3. The function of the LH domain can be restored through crosslinking: By stabilizing the structure of the LH domain, the function of the LH+LH-NOMPC variant was restored to levels similar to those of wild-type NOMPC.

Conclusion

This study is the first to reveal the molecular mechanism of the LH domain as the gating spring of the NOMPC ion channel. Through its elastic hinge function, the LH domain efficiently transmits mechanical stimuli to the channel gate, thereby initiating mechanosensation.
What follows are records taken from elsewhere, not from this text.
(** [socket->waitForReadyRead(msecs)]: the next chunk arrives, or the
    wait times out. *)
Definition waitForReadyRead : M bool :=
  fun s =>
    match st_pending s with
    | [] => Ok (false, s)
    | c :: rest => Ok (true, set_sock (st_avail s ++ c) rest s)
    end.

(** [while (socket->bytesAvailable() < n) socket->waitForReadyRead();] *)
Fixpoint wait_loop (n : Z) (avail : list Z) (pending : list (list Z))
  : option (list Z * list (list Z)) :=
  if lenZ avail <? n then
    match pending with
    | [] => None
    | c :: rest => wait_loop n (avail ++ c) rest
    end
  else Some (avail, pending).

Definition wait_for_bytes (n : Z) : M unit :=
  fun s =>
    match wait_loop n (st_avail s) (st_pending s) with
    | Some (a, p) => Ok (tt, set_sock a p s)
    | None => Blocked
    end.

Definition write (bytes : list Z) : M unit := modify (add_trace [Write bytes]).
Definition emit (e : signal) : M unit := modify (add_trace [Emit e]).
Definition qCWarning (w : warning) : M unit := modify (add_trace [Warn w]).

(** [image.setPixel(x, y, rgb)]: out of range, [QImage] prints a warning
    and stores nothing. *)
Definition setPixel (x y c : Z) : M unit :=
  fun s =>
    if in_image (st_image s) x y
    then Ok (tt, set_image (put_pixel (st_image s) x y c) s)
    else Ok (tt, add_trace [Warn (W_SetPixelOutOfRange x y)] s).

(** Arithmetic in [int]: a product beyond [INT_MAX] has no defined
    value. *)
Definition int_checked (v : Z) : M Z :=
  if v <=? 2147483647 then ret v else undef.

(** ** Client to server messages *)

(** [framebufferUpdateRequest(bool incremental = true,
                              const QRect &rect = QRect())] *)
Definition framebufferUpdateRequest (incremental : bool)
    (rect : option Rectangle) : M unit :=
  write [FramebufferUpdateRequest] ;;;
  write [if incremental then 1 else 0] ;;;
  w <- get st_frameBufferWidth ;;
  h <- get st_frameBufferHeight ;;
  let rectangle :=
    match rect with
    | Some r =>
        if (rw r <=? 0) || (rh r <=? 0) then mkRect 0 0 w h else r
    | None => mkRect 0 0 w h
    end in
  write (Rectangle_to_bytes rectangle).

(** [setPixelFormat()] *)
Definition setPixelFormat : M unit :=
  write [SetPixelFormat] ;;;
  write [32; 32; 32] ;;;
  pf <- get st_pixelFormat ;;
  write (PixelFormat_to_bytes pf).

(** [setEncodings(encodings)] *)
Fixpoint write_encodings (encodings : list Z) : M unit :=
  match encodings with
  | [] => ret tt
  | e :: rest => write (be32 e) ;;; write_encodings rest
  end.

Definition setEncodings (encodings : list Z) : M unit :=
  write [SetEncodings] ;;;
  write [32] ;;;
  write (be16 (lenZ encodings)) ;;;
  write_encodings encodings.

(** ** Handshaking messages *)

Definition RFB_003_003 : list Z := [82; 70; 66; 32; 48; 48; 51; 46; 48; 48; 51; 10].
Definition RFB_003_007 : list Z := [82; 70; 66; 32; 48; 48; 51; 46; 48; 48; 55; 10].
Definition RFB_003_008 : list Z := [82; 70; 66; 32; 48; 48; 51; 46; 48; 48; 56; 10].

Fixpoint bytes_eqb (a b : list Z) : bool :=
  match a, b with
  | [], [] => true
  | x :: a', y :: b' => (x =? y) && bytes_eqb a' b'
  | _, _ => false
  end.

(** The slot [Private::protocolVersionChanged]. *)
Definition protocolVersionChanged (protocolVersion : ProtocolVersion) : M unit :=
  match protocolVersion with
  | ProtocolVersion33 =>
      write RFB_003_003 ;;; modify (set_state SecurityState)
  | ProtocolVersion37 =>
      write RFB_003_007 ;;; modify (set_state SecurityState)
  | ProtocolVersion38 =>
      write RFB_003_008 ;;; modify (set_state SecurityState)
  | ProtocolVersionUnknown => ret tt
  end.

(** [QVncClient::setProtocolVersion]; the signal reaches the slot above
    through the connection made in the constructor. *)
Definition setProtocolVersion (protocolVersion : ProtocolVersion) : M unit :=
  cur <- get st_protocolVersion ;;
  if ProtocolVersion_eqb cur protocolVersion then ret tt
  else
    modify (set_protocolVersion protocolVersion) ;;;
    emit (protocolVersionChanged_sig protocolVersion) ;;;
    protocolVersionChanged protocolVersion.

(** [parseProtocolVersion()] *)
Definition parseProtocolVersion : M unit :=
  n <- bytesAvailable ;;
  if n <? 12 then ret tt
  else
    value <- socket_read 12 ;;
    if bytes_eqb value RFB_003_003 then setProtocolVersion ProtocolVersion33
    else if bytes_eqb value RFB_003_007 then setProtocolVersion ProtocolVersion33
    else if bytes_eqb value RFB_003_008 then setProtocolVersion ProtocolVersion33
    else qCWarning (W_UnsupportedProtocolVersion value).

(** [clientInit()] *)
Definition clientInit : M unit :=
  write [1] ;;; modify (set_state ServerInitState).

(** [parseSecurityReason()] *)
Definition parseSecurityReason : M unit :=
  n <- bytesAvailable ;;
  if n <? 4 then ret tt
  else
    bs <- read_T 4 ;;
    let reasonLength := of_be32 bs in
    n' <- bytesAvailable ;;
    if n' <? reasonLength then ret tt
    else
      text <- socket_read reasonLength ;;
      qCWarning (W_SecurityFailureReason text).
(** The loop of the example program's [main],
    [for path := range ch { ... }], which reads the key behind each pointer
    with [ReadString] and prints it with its value, over the
    pointers that the channel delivers before it is closed.  The result is
    [None] when the loop runs to the end of the channel and [Some err] when
    it ends in [panic(err)]; a nil pointer makes [*path] panic. *)
Fixpoint main_loop (r : RestConn) (received : list (option IrminPath)) : IO (option error) :=
  match received with
  | [] => mret None
  | None :: _ => panic "invalid memory address or nil pointer dereference"
  | Some path :: rest =>
      '(d, err) ← ReadString r path;
      match err with
      | Some e => mret (Some e)
      | None =>
          emit (EvStdout (Go.Sprintf line_format [IrminPath_String path; d]));;
          main_loop r rest
      end
  end.

End IrminRest.

(** A server that answers the GET of each listed URL with the body listed
    for it, refuses every other GET and every POST. *)
Module Routes.

Definition refused : error := ErrTransport "connection refused".

Definition get (routes : list (string * Body)) (url : string) : result Response :=
  match List.find (fun route => String.eqb (fst route) url) routes with
  | Some route => Ok (mkResponse (snd route))
  | None => Err refused
  end.

Definition env (routes : list (string * Body)) : Env :=
  Sample.env (get routes) (fun _ _ _ => Err refused).

Definition conn (routes : list (string * Body)) (tree : string) : @RestConn (env routes) :=
  @mkRestConn (env routes) "http://127.0.0.1:8080" tree "owner".

End Routes.

(** The same collaborators with another [url.Parse]. *)
Definition with_parse (E : Env) (parse : string -> result (@URL E)) : Env :=
  {| URL := @URL E;
     url_Parse := parse;
     ResolveReference := @ResolveReference E;
     URL_String := @URL_String E;
     IrminPath := @IrminPath E;
     IrminPath_empty := @IrminPath_empty E;
     IrminPath_URL := @IrminPath_URL E;
     IrminPath_String := @IrminPath_String E;
     IrminPath_UnmarshalJSON := @IrminPath_UnmarshalJSON E;
     ParseEncodedPath := @ParseEncodedPath E;
     json_text := @json_text E;
     http_Get := @http_Get E;
     http_Post := @http_Post E |}.



(** * Properties *)

(** ** The library models on the formats and inputs of the package *)

Example Sprintf_plain : Go.Sprintf "/%s%s" ["read"; "/a/b"] = "/read/a/b".
Proof. reflexivity. Qed.

Example Sprintf_missing : Go.Sprintf "<%s%s>" ["x"] = "<x%!s(MISSING)>".
Proof. reflexivity. Qed.

Example Sprintf_extra :
  Go.Sprintf "no verb" ["p"; ""] = "no verb%!(EXTRA string=p, string=)".
Proof. reflexivity. Qed.

Example QueryEscape_ex : Go.QueryEscape "a b/c~" = "a+b%2Fc~".
Proof. reflexivity. Qed.

Example utf8_Valid_AB : Go.utf8_Valid "AB" = true.
Proof. reflexivity. Qed.

Example utf8_Valid_bad : Go.utf8_Valid (String "255" "") = false.
Proof. reflexivity. Qed.

Lemma append_empty_r (a : string) : a ++ "" = a.
Proof.
  induction a as [|x a IH]; [reflexivity|].
  change (String x (a ++ "") = String x a). now rewrite IH.
Qed.
(* ===== verification/Text.v ===== *)
(** * Text: the formatted output and input the sources use

    [std::ostream << integer] with [std::setw]/[std::setfill], [std::to_string],
    and [std::istringstream >> word >> integer] in the "C" locale, on character
    lists.  Shared by the write-ahead log and by the code that builds SQL. *)

From S2P Require Import Prelude.
From Stdlib Require Import ZArith Lia Ascii String.
From stdpp Require Import base list strings gmap sorting.

Open Scope Z_scope.

Abbreviation chars := (list ascii) (only parsing).

Definition lit (s : string) : chars := list_ascii_of_string s.

Definition NL : ascii := "010"%char.
Definition NUL : ascii := "000"%char.
Definition SP : ascii := " "%char.

(** [std::isspace] in the "C" locale: space and [\t \n \v \f \r]. *)
Definition is_space (c : ascii) : bool :=
  let n := Z.of_N (N_of_ascii c) in (n =? 32) || ((9 <=? n) && (n <=? 13)).

Definition digit_char (d : Z) : ascii := ascii_of_N (Z.to_N (48 + d)).

Definition digit_of (c : ascii) : option Z :=
  let n := Z.of_N (N_of_ascii c) in
  if (48 <=? n) && (n <=? 57) then Some (n - 48) else None.

(** [std::string::operator<]: bytes compared as unsigned, a proper prefix is less. *)
Fixpoint chars_ltb (l1 l2 : chars) : bool :=
  match l1, l2 with
  | _, [] => false
  | [], _ => true
  | a :: l1', b :: l2' =>
      if (N_of_ascii a <? N_of_ascii b)%N then true
      else if (N_of_ascii b <? N_of_ascii a)%N then false
      else chars_ltb l1' l2'
  end.

Definition string_ltb (s1 s2 : string) : bool := chars_ltb (lit s1) (lit s2).

(** ** Printing *)

(** Least significant digit first into the accumulator, as integer printing does
    from the end of its buffer; 20 digits hold every 64-bit value. *)
Fixpoint dec_go (fuel : nat) (n : Z) (acc : chars) : chars :=
  match fuel with
  | O => acc
  | S fuel' =>
      let acc' := digit_char (n mod 10) :: acc in
      if n <? 10 then acc' else dec_go fuel' (n / 10) acc'
  end.

Definition dec (n : Z) : chars :=
  if n <? 0 then "-"%char :: dec_go 20 (- n) [] else dec_go 20 n [].

(** [std::setw( w ) << s] with the given fill, right-aligned. *)
Definition setw (w : nat) (fill : ascii) (s : chars) : chars :=
  replicate (w - length s) fill ++ s.

(** ** Reading *)

Fixpoint skip_ws (l : chars) : chars :=
  match l with
  | c :: l' => if is_space c then skip_ws l' else l
  | [] => []
  end.

Fixpoint span_word (l : chars) : chars * chars :=
  match l with
  | c :: l' => if is_space c then ([], l) else let '(w, r) := span_word l' in (c :: w, r)
  | [] => ([], [])
  end.

(** [>> std::string]: fails when no character is left after the white space. *)
Definition read_word (l : chars) : option (chars * chars) :=
  match span_word (skip_ws l) with
  | ([], _) => None
  | (w, r) => Some (w, r)
  end.

(** Digits from the left: the value accumulated, whether any was seen, the rest. *)
Fixpoint read_digits (acc : Z) (seen : bool) (l : chars) : Z * bool * chars :=
  match l with
  | c :: l' =>
      match digit_of c with
      | Some d => read_digits (acc * 10 + d) true l'
      | None => (acc, seen, l)
      end
  | [] => (acc, seen, [])
  end.

Definition read_sign (l : chars) : bool * chars :=
  match l with
  | c :: l' => if Ascii.eqb c "-" then (true, l')
               else if Ascii.eqb c "+" then (false, l') else (false, l)
  | [] => (false, l)
  end.

(** [>> int32_t]: [failbit] without digits or out of range. *)
Definition read_int32 (l : chars) : option (Z * chars) :=
  let '(neg, l1) := read_sign (skip_ws l) in
  let '(v, seen, r) := read_digits 0 false l1 in
  let z := if neg then - v else v in
  if seen && (- INT32_MAX - 1 <=? z) && (z <=? INT32_MAX) then Some (z, r) else None.

(** [>> uint32_t]: a minus sign negates modulo 2^32. *)
Definition read_uint32 (l : chars) : option (Z * chars) :=
  let '(neg, l1) := read_sign (skip_ws l) in
  let '(v, seen, r) := read_digits 0 false l1 in
  if seen && (v <=? UINT32_MAX) then Some (if neg then u32 (- v) else v, r) else None.

(** [strtol( s, nullptr, 10 )] on a 64-bit [long]: 0 without digits, saturating. *)
Definition strtol10 (l : chars) : Z :=
  let '(neg, l1) := read_sign (skip_ws l) in
  let '(v, _, _) := read_digits 0 false l1 in
  if neg then Z.max (- 2 ^ 63) (- v) else Z.min (2 ^ 63 - 1) v.

(** ** Printing and reading back *)

Lemma digit_of_digit_char d : 0 <= d <= 9 -> digit_of (digit_char d) = Some d.
Proof.
  intros Hd. assert (d = 0 \/ d = 1 \/ d = 2 \/ d = 3 \/ d = 4 \/ d = 5 \/ d = 6 \/ d = 7 \/
    d = 8 \/ d = 9) as Hc by lia.
  repeat destruct Hc as [->|Hc]; try reflexivity. subst. reflexivity.
Qed.

Lemma digit_of_not_space c d : digit_of c = Some d -> is_space c = false.
Proof. unfold digit_of, is_space. case_match; [|done]. intros _. lia. Qed.

Lemma digit_of_not_sign c d :
  digit_of c = Some d -> Ascii.eqb c "-" = false /\ Ascii.eqb c "+" = false.
Proof.
  intros Hd. split; apply Ascii.eqb_neq; intros ->; vm_compute in Hd; discriminate.
Qed.

Definition is_digit (c : ascii) : Prop := is_Some (digit_of c).

Lemma dec_go_acc fuel n acc : dec_go fuel n acc = dec_go fuel n [] ++ acc.
Proof.
  revert n acc. induction fuel as [|fuel IH]; intros n acc; [done|].
  simpl. case_match; [done|]. rewrite IH, (IH _ [_]). by rewrite <- app_assoc.
Qed.

Lemma dec_go_step fuel n :
  10 <= n -> dec_go (S fuel) n [] = dec_go fuel (n / 10) [] ++ [digit_char (n mod 10)].
Proof. intros. simpl. rewrite (proj2 (Z.ltb_ge _ _)) by lia. apply dec_go_acc. Qed.

Lemma dec_go_last n fuel : 0 <= n < 10 -> dec_go (S fuel) n [] = [digit_char n].
Proof. intros. simpl. rewrite (proj2 (Z.ltb_lt _ _)) by lia. by rewrite Z.mod_small by lia. Qed.

Lemma dec_go_digits fuel n : 0 <= n -> Forall is_digit (dec_go fuel n []).
Proof.
  revert n. induction fuel as [|fuel IH]; intros n Hn; [constructor|].
  destruct (decide (n < 10)) as [Hlt|Hge].
  - rewrite dec_go_last by lia. repeat constructor. unfold is_digit.
    rewrite digit_of_digit_char by lia. eauto.
  - rewrite dec_go_step by lia. apply Forall_app. split; [apply IH; apply Z.div_pos; lia|].
    repeat constructor. unfold is_digit.
    rewrite digit_of_digit_char by (pose proof (Z.mod_pos_bound n 10); lia). eauto.
Qed.

Lemma dec_go_length fuel n :
  0 <= n < 10 ^ Z.of_nat fuel -> (length (dec_go fuel n []) <= fuel)%nat /\ (n = 0 \/ dec_go fuel n [] <> []).
Proof.
  revert n. induction fuel as [|fuel IH]; intros n Hn.
  - simpl in *. split; lia.
  - destruct (decide (n < 10)).
    + rewrite dec_go_last by lia. simpl. split; [lia|by right].
    + rewrite dec_go_step by lia. rewrite length_app. simpl.
      rewrite Nat2Z.inj_succ, Z.pow_succ_r in Hn by lia.
      destruct (IH (n / 10)) as [? _].
      { split; [apply Z.div_pos; lia|]. apply Z.div_lt_upper_bound; lia. }
      split; [lia|]. right. by destruct (dec_go fuel (n / 10) []).
Qed.

(** Two printings with enough digits agree. *)
Lemma dec_go_fuel f1 f2 n :
  0 <= n < 10 ^ Z.of_nat f1 -> 0 <= n < 10 ^ Z.of_nat f2 -> (0 < f1)%nat -> (0 < f2)%nat ->
  dec_go f1 n [] = dec_go f2 n [].
Proof.
  revert f2 n. induction f1 as [|f1 IH]; intros [|f2] n H1 H2 P1 P2; try lia.
  destruct (decide (n < 10)).
  - by rewrite !dec_go_last by lia.
  - rewrite !dec_go_step by lia. rewrite Nat2Z.inj_succ, Z.pow_succ_r in H1, H2 by lia.
    assert (0 <= n / 10) by (apply Z.div_pos; lia).
    assert (n / 10 < 10 ^ Z.of_nat f1) by (apply Z.div_lt_upper_bound; lia).
    assert (n / 10 < 10 ^ Z.of_nat f2) by (apply Z.div_lt_upper_bound; lia).
    assert (1 <= n / 10) by (apply Z.div_le_lower_bound; lia).
    rewrite (IH f2) by (destruct f1, f2; simpl in *; lia). done.
Qed.

Lemma dec_length n w :
  0 <= n < 10 ^ Z.of_nat w -> (0 < w <= 20)%nat -> (1 <= length (dec n) <= w)%nat.
Proof.
  intros Hn Hw. unfold dec. rewrite (proj2 (Z.ltb_ge _ _)) by lia.
  assert (10 ^ Z.of_nat w <= 10 ^ Z.of_nat 20) by (apply Z.pow_le_mono_r; lia).
  rewrite (dec_go_fuel 20 w) by lia.
  destruct (dec_go_length w n Hn) as [? Hz]. split; [|done].
  destruct w as [|w]; [lia|]. destruct (decide (n < 10)).
  - rewrite dec_go_last by lia. simpl. lia.
  - destruct Hz as [|Hz]; [lia|]. destruct (dec_go (S w) n []); [done|simpl; lia].
Qed.

Lemma length_setw w fill s : (length s <= w)%nat -> length (setw w fill s) = w.
Proof. intros. unfold setw. rewrite length_app, length_replicate. lia. Qed.

Lemma read_digits_app acc seen d n rest fuel :
  0 <= n < 10 ^ Z.of_nat fuel -> (0 < fuel)%nat -> d = dec_go fuel n [] ->
  read_digits acc seen (d ++ rest) =
  read_digits (acc * 10 ^ Z.of_nat (length d) + n) true rest.
Proof.
  intros Hn Hf ->. revert n rest Hn. induction fuel as [|fuel IH]; intros n rest Hn; [lia|].
  destruct (decide (n < 10)).
  - rewrite dec_go_last by lia. simpl. rewrite digit_of_digit_char by lia. done.
  - rewrite dec_go_step by lia. rewrite <- app_assoc.
    rewrite Nat2Z.inj_succ, Z.pow_succ_r in Hn by lia.
    assert (1 <= n / 10) by (apply Z.div_le_lower_bound; lia).
    assert (n / 10 < 10 ^ Z.of_nat fuel) by (apply Z.div_lt_upper_bound; lia).
    rewrite IH by (destruct fuel; simpl in *; lia). simpl.
    pose proof (Z.mod_pos_bound n 10 ltac:(lia)). pose proof (Z.div_mod n 10 ltac:(lia)).
    rewrite digit_of_digit_char by lia. f_equal.
    rewrite length_app. simpl. rewrite Nat2Z.inj_add, Z.pow_add_r by lia.
    change (10 ^ Z.of_nat 1) with 10. nia.
Qed.

(** The character after a number, if any, is not a digit. *)
Definition number_ends (rest : chars) : Prop :=
  match rest with [] => True | c :: _ => digit_of c = None end.

Lemma read_digits_stop acc rest :
  number_ends rest -> read_digits acc true rest = (acc, true, rest).
Proof. destruct rest; simpl; [done|]. by intros ->. Qed.

Lemma read_digits_dec n rest :
  0 <= n < 10 ^ 20 -> number_ends rest -> read_digits 0 false (dec n ++ rest) = (n, true, rest).
Proof.
  intros Hn Hr. unfold dec. rewrite (proj2 (Z.ltb_ge _ _)) by lia.
  rewrite (read_digits_app _ _ _ n rest 20) by (reflexivity || lia). simpl (0 * _).
  by apply read_digits_stop.
Qed.

Lemma dec_head n : 0 <= n < 10 ^ 20 -> exists c t, dec n = c :: t /\ is_digit c.
Proof.
  intros Hn. pose proof (dec_length n 20 ltac:(simpl; lia) ltac:(lia)) as Hl.
  unfold dec in *. rewrite (proj2 (Z.ltb_ge _ _)) in * by lia.
  pose proof (dec_go_digits 20 n ltac:(lia)) as Hd.
  destruct (dec_go 20 n []) as [|c t]; [simpl in Hl; lia|].
  inversion Hd; subst. eauto.
Qed.

Lemma skip_ws_replicate k l : skip_ws (replicate k SP ++ l) = skip_ws l.
Proof. induction k; [done|]. simpl. done. Qed.

Lemma read_sign_skip_dec k n rest :
  0 <= n < 10 ^ 20 ->
  read_sign (skip_ws (replicate k SP ++ dec n ++ rest)) = (false, dec n ++ rest).
Proof.
  intros Hn. rewrite skip_ws_replicate.
  destruct (dec_head n Hn) as (c & t & -> & [d Hd]). simpl.
  rewrite (digit_of_not_space _ _ Hd). simpl.
  destruct (digit_of_not_sign _ _ Hd) as [-> ->]. done.
Qed.

Lemma read_int32_setw w n rest :
  0 <= n <= INT32_MAX -> number_ends rest ->
  read_int32 (setw w SP (dec n) ++ rest) = Some (n, rest).
Proof.
  intros Hn Hr. unfold INT32_MAX in *. unfold read_int32, setw.
  rewrite <- app_assoc, read_sign_skip_dec, read_digits_dec by (done || lia).
  rewrite !(proj2 (Z.leb_le _ _)) by (unfold INT32_MAX; lia). done.
Qed.

Lemma read_uint32_setw w n rest :
  0 <= n <= UINT32_MAX -> number_ends rest ->
  read_uint32 (setw w SP (dec n) ++ rest) = Some (n, rest).
Proof.
  intros Hn Hr. unfold UINT32_MAX in *. unfold read_uint32, setw.
  rewrite <- app_assoc, read_sign_skip_dec, read_digits_dec by (done || lia).
  rewrite !(proj2 (Z.leb_le _ _)) by (unfold UINT32_MAX; lia). done.
Qed.

Lemma read_int32_sp l : read_int32 (SP :: l) = read_int32 l.
Proof. done. Qed.
Lemma read_uint32_sp l : read_uint32 (SP :: l) = read_uint32 l.
Proof. done. Qed.

Lemma digit_not_nul c : is_digit c -> c <> NUL.
Proof. intros [d Hd] ->. vm_compute in Hd. discriminate. Qed.

Lemma dec_digits n : 0 <= n -> Forall is_digit (dec n).
Proof. intros. unfold dec. rewrite (proj2 (Z.ltb_ge _ _)) by lia. by apply dec_go_digits. Qed.

(** ** Order of strings *)

Lemma chars_ltb_irrefl l : chars_ltb l l = false.
Proof. induction l; [done|]. simpl. by rewrite N.ltb_irrefl. Qed.

Lemma chars_ltb_trans l1 l2 l3 :
  chars_ltb l1 l2 = true -> chars_ltb l2 l3 = true -> chars_ltb l1 l3 = true.
Proof.
  revert l2 l3. induction l1 as [|a l1 IH]; intros [|b l2] [|c l3]; simpl; try done.
  destruct (N.ltb_spec (N_of_ascii a) (N_of_ascii b)), (N.ltb_spec (N_of_ascii b) (N_of_ascii a)),
    (N.ltb_spec (N_of_ascii b) (N_of_ascii c)), (N.ltb_spec (N_of_ascii c) (N_of_ascii b)),
    (N.ltb_spec (N_of_ascii a) (N_of_ascii c)), (N.ltb_spec (N_of_ascii c) (N_of_ascii a));
    try done; try lia. apply IH.
Qed.

Lemma chars_ltb_total l1 l2 :
  chars_ltb l1 l2 = false -> chars_ltb l2 l1 = false -> l1 = l2.
Proof.
  revert l2. induction l1 as [|a l1 IH]; intros [|b l2]; simpl; try done.
  destruct (N.ltb_spec (N_of_ascii a) (N_of_ascii b)), (N.ltb_spec (N_of_ascii b) (N_of_ascii a));
    try done. intros H1 H2.
  assert (N_of_ascii a = N_of_ascii b) as E%(f_equal ascii_of_N) by lia.
  rewrite !ascii_N_embedding in E. subst. f_equal. by apply IH.
Qed.

Lemma chars_ltb_app_same l r1 r2 : chars_ltb (l ++ r1) (l ++ r2) = chars_ltb r1 r2.
Proof. induction l; [done|]. simpl. by rewrite N.ltb_irrefl. Qed.

Lemma chars_ltb_app_lt l1 l2 r1 r2 :
  length l1 = length l2 -> chars_ltb l1 l2 = true -> chars_ltb (l1 ++ r1) (l2 ++ r2) = true.
Proof.
  revert l2. induction l1 as [|a l1 IH]; intros [|b l2] Hl; simpl in *; try done.
  repeat case_match; try done. intros. apply IH; [lia|done].
Qed.

Lemma lit_inj s1 s2 : lit s1 = lit s2 -> s1 = s2.
Proof.
  intros H%(f_equal string_of_list_ascii). unfold lit in H.
  by rewrite !string_of_list_ascii_of_string in H.
Qed.

Lemma lit_of_chars l : lit (string_of_list_ascii l) = l.
Proof. apply list_ascii_of_string_of_list_ascii. Qed.

(** A fill of zeros is read as part of the number. *)
Lemma strtol10_setw w n : 0 <= n < 2 ^ 63 -> strtol10 (setw w "0" (dec n)) = n.
Proof.
  intros Hn. unfold strtol10, setw.
  assert (forall k, read_digits 0 false (replicate k "0"%char ++ dec n) = (n, true, []) /\
    read_sign (skip_ws (replicate k "0"%char ++ dec n)) = (false, replicate k "0"%char ++ dec n)) as Hk.
  { intros k. split.
    - destruct k.
      + rewrite <- (app_nil_r (dec n)). cbn [replicate app].
        apply read_digits_dec; [lia|done].
      + assert (forall j b, read_digits 0 b (replicate (S j) "0"%char ++ dec n) =
                           read_digits 0 true (dec n)) as ->.
        { induction j; intros b; [done|]. rewrite <- (IHj true). done. }
        unfold dec. rewrite (proj2 (Z.ltb_ge _ _)) by lia.
        rewrite <- (app_nil_r (dec_go 20 n [])).
        by rewrite (read_digits_app _ _ _ n [] 20) by (first [reflexivity | lia]).
    - destruct k; [|done]. rewrite <- (app_nil_r (dec n)).
      apply (read_sign_skip_dec 0 n []). lia. }
  destruct (Hk (w - length (dec n))%nat) as [E1 E2]. rewrite E2, E1. lia.
Qed.

(** Serial numbers below 1000 print to three digits, in order. *)
Lemma serial_order n :
  0 <= n < 999 ->
  chars_ltb (setw 3 "0" (dec n)) (setw 3 "0" (dec (n + 1))) = true /\
  length (setw 3 "0" (dec n)) = length (setw 3 "0" (dec (n + 1))).
Proof.
  intros Hn.
  assert (forallb (fun k => let n := Z.of_nat k in
    chars_ltb (setw 3 "0" (dec n)) (setw 3 "0" (dec (n + 1)))) (seq 0 999) = true) as Hc
    by (vm_compute; reflexivity).
  rewrite forallb_forall in Hc. specialize (Hc (Z.to_nat n)).
  cbv zeta in Hc. rewrite Z2Nat.id in Hc by lia. split.
  - apply Hc. apply in_seq. lia.
  - pose proof (dec_length n 3 ltac:(simpl; lia) ltac:(lia)).
    pose proof (dec_length (n + 1) 3 ltac:(simpl; lia) ltac:(lia)).
    by rewrite !length_setw by lia.
Qed.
This discovery not only resolves the long-standing debate over the molecular identity of the gating spring but also provides new insights into the gating mechanisms of other ion channels.

Research Highlights

1. Resolves the molecular identity of the gating spring: Through experiments and simulations, the research team confirmed that the LH domain is the primary component of the NOMPC gating spring.
2. Innovative experimental design: The team systematically validated the function of the LH domain through domain duplication and crosslinking experiments.
3. Broad application value: This discovery is not only applicable to NOMPC channels but may also provide insights for research on the gating mechanisms of other mechanosensitive channels and ion channels.

Additional Valuable Information

The molecular dynamics simulations and crosslinking experiments in this study provide new methodological tools for future ion channel research. Additionally, the detailed functional analysis of the NOMPC channel offers potential targets for developing drugs targeting mechanosensation-related diseases.